(Data for processing)
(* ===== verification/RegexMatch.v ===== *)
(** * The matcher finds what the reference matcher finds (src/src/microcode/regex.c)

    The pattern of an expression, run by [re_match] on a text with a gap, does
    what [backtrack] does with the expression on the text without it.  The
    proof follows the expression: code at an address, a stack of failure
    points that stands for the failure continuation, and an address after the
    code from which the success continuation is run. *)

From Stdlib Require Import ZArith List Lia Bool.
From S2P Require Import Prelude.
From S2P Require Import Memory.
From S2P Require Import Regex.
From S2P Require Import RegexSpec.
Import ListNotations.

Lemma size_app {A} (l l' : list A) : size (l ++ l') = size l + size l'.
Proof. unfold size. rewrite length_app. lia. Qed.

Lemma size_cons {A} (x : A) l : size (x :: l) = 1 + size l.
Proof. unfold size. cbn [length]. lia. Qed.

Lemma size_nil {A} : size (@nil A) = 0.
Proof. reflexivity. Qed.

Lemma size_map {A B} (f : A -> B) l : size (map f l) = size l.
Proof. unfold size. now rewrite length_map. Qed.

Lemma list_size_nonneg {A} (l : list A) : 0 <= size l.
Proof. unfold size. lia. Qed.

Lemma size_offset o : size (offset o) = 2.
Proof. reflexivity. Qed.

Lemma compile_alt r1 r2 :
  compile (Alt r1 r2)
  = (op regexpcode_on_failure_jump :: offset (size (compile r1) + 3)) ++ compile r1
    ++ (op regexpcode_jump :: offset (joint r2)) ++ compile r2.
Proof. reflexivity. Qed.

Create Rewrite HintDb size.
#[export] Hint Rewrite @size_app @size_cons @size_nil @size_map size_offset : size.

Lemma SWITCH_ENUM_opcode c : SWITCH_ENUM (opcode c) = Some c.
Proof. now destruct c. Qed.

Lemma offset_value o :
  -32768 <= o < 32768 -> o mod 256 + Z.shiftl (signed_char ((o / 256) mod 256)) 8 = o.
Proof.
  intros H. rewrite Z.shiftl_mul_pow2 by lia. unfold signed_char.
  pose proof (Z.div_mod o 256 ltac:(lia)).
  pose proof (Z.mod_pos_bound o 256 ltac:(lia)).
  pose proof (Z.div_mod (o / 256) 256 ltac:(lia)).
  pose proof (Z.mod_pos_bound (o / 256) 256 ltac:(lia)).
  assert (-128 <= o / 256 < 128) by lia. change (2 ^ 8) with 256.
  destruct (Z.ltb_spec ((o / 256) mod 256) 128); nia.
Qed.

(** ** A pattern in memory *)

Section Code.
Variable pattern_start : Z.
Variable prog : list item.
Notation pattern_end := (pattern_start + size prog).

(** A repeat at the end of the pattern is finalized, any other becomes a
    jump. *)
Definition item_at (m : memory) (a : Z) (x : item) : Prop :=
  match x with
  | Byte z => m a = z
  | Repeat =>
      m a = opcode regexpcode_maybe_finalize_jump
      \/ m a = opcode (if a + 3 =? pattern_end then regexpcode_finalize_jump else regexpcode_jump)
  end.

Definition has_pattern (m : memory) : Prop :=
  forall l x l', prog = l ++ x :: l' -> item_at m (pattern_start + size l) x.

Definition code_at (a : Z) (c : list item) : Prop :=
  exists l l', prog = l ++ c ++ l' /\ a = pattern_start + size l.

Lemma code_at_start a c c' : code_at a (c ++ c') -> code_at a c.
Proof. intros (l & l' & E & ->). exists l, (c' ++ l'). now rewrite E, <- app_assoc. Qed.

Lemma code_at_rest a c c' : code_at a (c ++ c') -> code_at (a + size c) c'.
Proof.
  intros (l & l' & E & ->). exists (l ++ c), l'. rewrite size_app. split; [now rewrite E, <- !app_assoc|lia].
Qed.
(End Data for processing)
(Data for processing)
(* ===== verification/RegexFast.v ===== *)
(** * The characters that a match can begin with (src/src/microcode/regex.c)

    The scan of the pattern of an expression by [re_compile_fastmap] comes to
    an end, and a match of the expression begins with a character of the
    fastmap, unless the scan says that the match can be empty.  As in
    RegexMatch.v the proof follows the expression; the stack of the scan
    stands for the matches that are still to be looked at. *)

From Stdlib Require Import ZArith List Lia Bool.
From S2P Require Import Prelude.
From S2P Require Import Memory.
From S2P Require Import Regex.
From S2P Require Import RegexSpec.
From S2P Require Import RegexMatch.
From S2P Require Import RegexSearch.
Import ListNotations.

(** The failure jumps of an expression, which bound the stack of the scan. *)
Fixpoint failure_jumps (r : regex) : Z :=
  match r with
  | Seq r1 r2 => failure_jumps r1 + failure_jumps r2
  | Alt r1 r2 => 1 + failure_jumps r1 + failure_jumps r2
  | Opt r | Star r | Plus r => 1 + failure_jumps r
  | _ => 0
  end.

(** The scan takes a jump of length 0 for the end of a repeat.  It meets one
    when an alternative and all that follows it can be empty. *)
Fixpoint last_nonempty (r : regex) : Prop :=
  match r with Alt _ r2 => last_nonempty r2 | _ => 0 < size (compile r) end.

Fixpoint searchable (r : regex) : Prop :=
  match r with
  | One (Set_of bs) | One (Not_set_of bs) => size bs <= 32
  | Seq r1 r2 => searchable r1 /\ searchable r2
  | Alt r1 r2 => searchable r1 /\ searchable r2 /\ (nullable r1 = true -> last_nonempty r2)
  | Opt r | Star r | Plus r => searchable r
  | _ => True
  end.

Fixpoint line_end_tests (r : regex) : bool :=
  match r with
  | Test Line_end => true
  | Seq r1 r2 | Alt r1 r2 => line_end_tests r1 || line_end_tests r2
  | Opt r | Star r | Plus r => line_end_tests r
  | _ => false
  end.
(End Data for processing)
(Data for processing)
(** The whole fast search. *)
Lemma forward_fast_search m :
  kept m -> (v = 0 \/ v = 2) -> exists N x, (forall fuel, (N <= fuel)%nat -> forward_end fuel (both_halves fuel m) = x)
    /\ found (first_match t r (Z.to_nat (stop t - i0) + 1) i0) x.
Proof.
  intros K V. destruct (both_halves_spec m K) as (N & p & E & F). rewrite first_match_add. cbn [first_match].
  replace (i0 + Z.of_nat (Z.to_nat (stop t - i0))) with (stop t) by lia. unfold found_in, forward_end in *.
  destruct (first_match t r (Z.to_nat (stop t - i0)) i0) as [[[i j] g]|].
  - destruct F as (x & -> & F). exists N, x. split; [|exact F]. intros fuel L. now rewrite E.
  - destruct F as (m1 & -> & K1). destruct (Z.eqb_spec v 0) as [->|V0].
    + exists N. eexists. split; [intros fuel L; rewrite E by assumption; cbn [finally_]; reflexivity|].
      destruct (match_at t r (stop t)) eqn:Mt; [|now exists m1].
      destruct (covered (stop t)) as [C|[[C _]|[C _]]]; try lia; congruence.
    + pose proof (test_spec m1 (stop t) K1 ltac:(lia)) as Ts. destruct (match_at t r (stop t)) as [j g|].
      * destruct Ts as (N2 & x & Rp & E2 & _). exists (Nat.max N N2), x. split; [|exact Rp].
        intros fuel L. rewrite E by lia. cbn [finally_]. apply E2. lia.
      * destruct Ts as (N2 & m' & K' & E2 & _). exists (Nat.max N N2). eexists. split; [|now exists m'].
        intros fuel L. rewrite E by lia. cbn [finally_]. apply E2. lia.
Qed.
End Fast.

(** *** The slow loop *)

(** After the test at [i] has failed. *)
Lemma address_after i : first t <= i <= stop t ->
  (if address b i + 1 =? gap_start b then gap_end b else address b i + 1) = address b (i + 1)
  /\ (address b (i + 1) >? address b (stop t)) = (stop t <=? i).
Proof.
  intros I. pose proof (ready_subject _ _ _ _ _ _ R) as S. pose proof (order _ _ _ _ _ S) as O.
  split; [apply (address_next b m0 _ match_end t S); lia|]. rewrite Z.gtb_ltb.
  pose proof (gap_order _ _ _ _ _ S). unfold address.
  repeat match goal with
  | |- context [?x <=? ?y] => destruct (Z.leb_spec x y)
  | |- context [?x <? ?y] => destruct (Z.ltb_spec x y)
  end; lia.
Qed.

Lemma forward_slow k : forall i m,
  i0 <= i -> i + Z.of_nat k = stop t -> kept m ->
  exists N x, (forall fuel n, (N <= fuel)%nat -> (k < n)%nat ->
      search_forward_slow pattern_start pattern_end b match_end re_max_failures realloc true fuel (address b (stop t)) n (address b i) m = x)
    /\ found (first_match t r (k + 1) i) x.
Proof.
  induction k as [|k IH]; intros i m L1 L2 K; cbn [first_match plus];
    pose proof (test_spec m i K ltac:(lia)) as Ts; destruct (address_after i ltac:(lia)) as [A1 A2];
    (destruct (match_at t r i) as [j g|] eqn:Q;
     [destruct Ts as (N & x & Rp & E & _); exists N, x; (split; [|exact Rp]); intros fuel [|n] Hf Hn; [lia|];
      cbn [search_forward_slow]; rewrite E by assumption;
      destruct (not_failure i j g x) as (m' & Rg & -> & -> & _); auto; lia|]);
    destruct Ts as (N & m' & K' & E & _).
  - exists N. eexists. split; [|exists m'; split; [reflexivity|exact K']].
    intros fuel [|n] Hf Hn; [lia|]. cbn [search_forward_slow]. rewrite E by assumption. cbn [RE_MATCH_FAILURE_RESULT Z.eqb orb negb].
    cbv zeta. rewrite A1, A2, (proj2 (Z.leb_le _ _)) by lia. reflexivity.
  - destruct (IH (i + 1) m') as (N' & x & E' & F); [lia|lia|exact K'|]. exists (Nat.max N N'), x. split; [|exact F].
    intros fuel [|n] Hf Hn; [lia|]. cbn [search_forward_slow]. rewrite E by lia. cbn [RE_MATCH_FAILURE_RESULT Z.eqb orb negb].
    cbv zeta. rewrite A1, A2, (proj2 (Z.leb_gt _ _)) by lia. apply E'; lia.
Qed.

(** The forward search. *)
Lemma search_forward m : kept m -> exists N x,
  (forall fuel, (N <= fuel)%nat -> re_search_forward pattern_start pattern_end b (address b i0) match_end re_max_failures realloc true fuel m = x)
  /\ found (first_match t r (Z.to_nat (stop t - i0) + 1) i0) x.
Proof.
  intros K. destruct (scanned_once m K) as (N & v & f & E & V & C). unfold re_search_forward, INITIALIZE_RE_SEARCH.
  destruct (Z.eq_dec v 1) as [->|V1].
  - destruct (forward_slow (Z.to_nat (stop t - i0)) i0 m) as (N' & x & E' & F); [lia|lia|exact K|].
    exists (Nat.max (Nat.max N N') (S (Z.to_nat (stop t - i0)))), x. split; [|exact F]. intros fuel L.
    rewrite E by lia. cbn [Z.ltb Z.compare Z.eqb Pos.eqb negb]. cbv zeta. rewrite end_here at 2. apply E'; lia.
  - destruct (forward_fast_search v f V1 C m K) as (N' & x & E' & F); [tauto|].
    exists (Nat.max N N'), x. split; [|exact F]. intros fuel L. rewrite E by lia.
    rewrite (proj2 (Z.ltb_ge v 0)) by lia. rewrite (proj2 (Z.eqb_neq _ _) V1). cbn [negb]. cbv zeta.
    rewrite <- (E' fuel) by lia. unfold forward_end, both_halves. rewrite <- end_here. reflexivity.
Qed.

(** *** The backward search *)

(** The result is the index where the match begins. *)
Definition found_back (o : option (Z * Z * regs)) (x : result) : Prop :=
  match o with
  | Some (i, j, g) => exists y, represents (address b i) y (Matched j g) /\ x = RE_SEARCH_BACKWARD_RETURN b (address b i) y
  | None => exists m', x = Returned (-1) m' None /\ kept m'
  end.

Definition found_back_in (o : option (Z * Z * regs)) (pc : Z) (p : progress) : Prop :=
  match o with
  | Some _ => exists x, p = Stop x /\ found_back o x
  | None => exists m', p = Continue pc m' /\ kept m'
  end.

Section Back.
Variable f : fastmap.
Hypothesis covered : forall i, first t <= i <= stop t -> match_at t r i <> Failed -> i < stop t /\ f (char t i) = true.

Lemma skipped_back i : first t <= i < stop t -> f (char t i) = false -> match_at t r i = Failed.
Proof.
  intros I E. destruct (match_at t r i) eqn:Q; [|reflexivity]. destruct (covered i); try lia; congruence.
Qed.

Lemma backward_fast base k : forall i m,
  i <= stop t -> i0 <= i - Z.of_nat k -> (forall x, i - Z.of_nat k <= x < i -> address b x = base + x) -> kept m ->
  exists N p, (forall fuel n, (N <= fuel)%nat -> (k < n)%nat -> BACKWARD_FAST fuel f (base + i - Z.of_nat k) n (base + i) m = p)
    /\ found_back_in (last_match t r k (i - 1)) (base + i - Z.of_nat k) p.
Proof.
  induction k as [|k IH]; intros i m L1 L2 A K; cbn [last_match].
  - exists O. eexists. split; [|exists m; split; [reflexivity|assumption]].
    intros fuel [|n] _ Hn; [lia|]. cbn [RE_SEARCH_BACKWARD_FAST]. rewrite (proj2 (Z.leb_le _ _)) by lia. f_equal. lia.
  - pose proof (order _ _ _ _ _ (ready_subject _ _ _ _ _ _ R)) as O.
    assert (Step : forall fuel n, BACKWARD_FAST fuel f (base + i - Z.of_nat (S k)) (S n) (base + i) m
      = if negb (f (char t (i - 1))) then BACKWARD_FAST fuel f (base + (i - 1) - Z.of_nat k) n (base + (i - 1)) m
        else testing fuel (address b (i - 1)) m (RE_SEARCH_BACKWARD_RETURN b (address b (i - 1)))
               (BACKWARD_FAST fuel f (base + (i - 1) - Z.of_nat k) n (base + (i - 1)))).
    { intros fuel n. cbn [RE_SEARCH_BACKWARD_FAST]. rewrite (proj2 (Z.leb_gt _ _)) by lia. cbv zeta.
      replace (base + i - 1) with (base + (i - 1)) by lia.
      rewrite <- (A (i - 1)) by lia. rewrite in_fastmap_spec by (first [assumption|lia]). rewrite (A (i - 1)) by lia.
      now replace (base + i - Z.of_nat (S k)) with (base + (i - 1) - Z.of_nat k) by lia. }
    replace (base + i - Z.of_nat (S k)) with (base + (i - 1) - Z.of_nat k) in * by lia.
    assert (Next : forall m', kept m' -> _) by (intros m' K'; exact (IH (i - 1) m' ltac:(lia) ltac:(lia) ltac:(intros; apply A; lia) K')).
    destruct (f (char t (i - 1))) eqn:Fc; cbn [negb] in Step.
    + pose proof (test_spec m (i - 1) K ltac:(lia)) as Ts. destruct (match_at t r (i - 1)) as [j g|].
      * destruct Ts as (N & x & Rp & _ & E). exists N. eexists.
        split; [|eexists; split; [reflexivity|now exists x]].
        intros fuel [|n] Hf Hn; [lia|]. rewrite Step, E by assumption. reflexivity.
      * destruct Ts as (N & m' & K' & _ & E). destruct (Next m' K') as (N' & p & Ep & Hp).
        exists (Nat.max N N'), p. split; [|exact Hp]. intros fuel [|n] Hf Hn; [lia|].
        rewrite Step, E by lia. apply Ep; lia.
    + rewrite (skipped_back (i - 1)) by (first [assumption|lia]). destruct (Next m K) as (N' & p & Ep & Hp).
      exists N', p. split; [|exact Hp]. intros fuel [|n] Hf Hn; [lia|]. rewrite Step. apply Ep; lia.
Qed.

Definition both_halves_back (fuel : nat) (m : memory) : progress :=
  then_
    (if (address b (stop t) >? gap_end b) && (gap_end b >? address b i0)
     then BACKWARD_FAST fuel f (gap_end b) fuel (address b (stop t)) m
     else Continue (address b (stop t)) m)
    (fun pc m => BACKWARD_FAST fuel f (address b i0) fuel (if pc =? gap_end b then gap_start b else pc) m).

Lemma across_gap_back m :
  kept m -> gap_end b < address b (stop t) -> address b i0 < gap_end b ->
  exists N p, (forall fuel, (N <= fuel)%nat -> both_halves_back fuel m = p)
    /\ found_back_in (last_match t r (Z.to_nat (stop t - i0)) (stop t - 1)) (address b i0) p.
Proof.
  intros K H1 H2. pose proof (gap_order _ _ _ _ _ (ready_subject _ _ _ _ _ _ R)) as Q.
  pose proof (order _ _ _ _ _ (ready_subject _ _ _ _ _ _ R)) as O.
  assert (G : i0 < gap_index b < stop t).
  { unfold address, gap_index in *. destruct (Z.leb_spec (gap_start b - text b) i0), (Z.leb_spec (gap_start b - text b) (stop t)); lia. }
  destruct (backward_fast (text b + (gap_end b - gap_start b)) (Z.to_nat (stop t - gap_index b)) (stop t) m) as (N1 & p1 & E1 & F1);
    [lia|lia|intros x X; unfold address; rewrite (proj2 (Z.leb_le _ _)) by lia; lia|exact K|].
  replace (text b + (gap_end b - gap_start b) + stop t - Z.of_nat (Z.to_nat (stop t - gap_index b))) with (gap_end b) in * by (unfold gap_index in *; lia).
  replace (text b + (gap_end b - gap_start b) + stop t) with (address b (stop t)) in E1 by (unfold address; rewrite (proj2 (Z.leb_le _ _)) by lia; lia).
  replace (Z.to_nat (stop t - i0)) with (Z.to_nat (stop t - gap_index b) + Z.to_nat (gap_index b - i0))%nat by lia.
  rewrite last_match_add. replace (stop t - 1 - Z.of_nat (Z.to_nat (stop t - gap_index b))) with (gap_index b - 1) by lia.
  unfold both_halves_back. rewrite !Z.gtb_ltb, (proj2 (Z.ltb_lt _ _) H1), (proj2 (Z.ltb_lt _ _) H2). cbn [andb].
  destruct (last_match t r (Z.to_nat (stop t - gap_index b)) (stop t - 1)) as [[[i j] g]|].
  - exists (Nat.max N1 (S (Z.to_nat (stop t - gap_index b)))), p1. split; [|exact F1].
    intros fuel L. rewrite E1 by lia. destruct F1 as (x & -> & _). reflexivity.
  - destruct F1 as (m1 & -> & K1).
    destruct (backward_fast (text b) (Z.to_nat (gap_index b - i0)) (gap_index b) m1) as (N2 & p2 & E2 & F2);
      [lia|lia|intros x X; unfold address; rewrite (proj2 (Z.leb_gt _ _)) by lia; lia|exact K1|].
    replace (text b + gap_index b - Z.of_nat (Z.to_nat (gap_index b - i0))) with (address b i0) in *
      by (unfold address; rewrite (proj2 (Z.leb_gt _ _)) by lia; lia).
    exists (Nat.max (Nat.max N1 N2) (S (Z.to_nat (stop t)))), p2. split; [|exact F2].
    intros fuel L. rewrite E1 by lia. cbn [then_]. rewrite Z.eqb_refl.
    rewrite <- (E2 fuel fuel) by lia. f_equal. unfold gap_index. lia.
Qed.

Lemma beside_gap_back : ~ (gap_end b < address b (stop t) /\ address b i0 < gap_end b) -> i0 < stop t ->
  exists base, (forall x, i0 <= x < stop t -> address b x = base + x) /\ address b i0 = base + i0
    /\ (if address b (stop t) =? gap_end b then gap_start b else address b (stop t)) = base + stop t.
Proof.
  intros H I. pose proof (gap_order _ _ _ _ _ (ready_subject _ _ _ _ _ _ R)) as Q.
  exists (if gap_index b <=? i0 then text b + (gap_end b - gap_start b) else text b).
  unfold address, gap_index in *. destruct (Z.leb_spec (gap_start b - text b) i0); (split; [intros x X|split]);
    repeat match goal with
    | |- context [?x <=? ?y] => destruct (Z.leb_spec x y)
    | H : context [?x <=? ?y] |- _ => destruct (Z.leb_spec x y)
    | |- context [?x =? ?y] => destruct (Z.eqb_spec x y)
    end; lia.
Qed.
(End Data for processing)
▶ **What the exercise asks**: Take exactly the lines from the one containing "Lemma forward_slow k" through the one containing "cbv zeta. rewrite A1, A2, (proj2 (Z.leb_le" in the data above, and output them with nothing added.

▶ **Task answer**:
Lemma forward_slow k : forall i m,
  i0 <= i -> i + Z.of_nat k = stop t -> kept m ->
  exists N x, (forall fuel n, (N <= fuel)%nat -> (k < n)%nat ->
      search_forward_slow pattern_start pattern_end b match_end re_max_failures realloc true fuel (address b (stop t)) n (address b i) m = x)
    /\ found (first_match t r (k + 1) i) x.
Proof.
  induction k as [|k IH]; intros i m L1 L2 K; cbn [first_match plus];
    pose proof (test_spec m i K ltac:(lia)) as Ts; destruct (address_after i ltac:(lia)) as [A1 A2];
    (destruct (match_at t r i) as [j g|] eqn:Q;
     [destruct Ts as (N & x & Rp & E & _); exists N, x; (split; [|exact Rp]); intros fuel [|n] Hf Hn; [lia|];
      cbn [search_forward_slow]; rewrite E by assumption;
      destruct (not_failure i j g x) as (m' & Rg & -> & -> & _); auto; lia|]);
    destruct Ts as (N & m' & K' & E & _).
  - exists N. eexists. split; [|exists m'; split; [reflexivity|exact K']].
    intros fuel [|n] Hf Hn; [lia|]. cbn [search_forward_slow]. rewrite E by assumption. cbn [RE_MATCH_FAILURE_RESULT Z.eqb orb negb].
    cbv zeta. rewrite A1, A2, (proj2 (Z.leb_le _ _)) by lia. reflexivity.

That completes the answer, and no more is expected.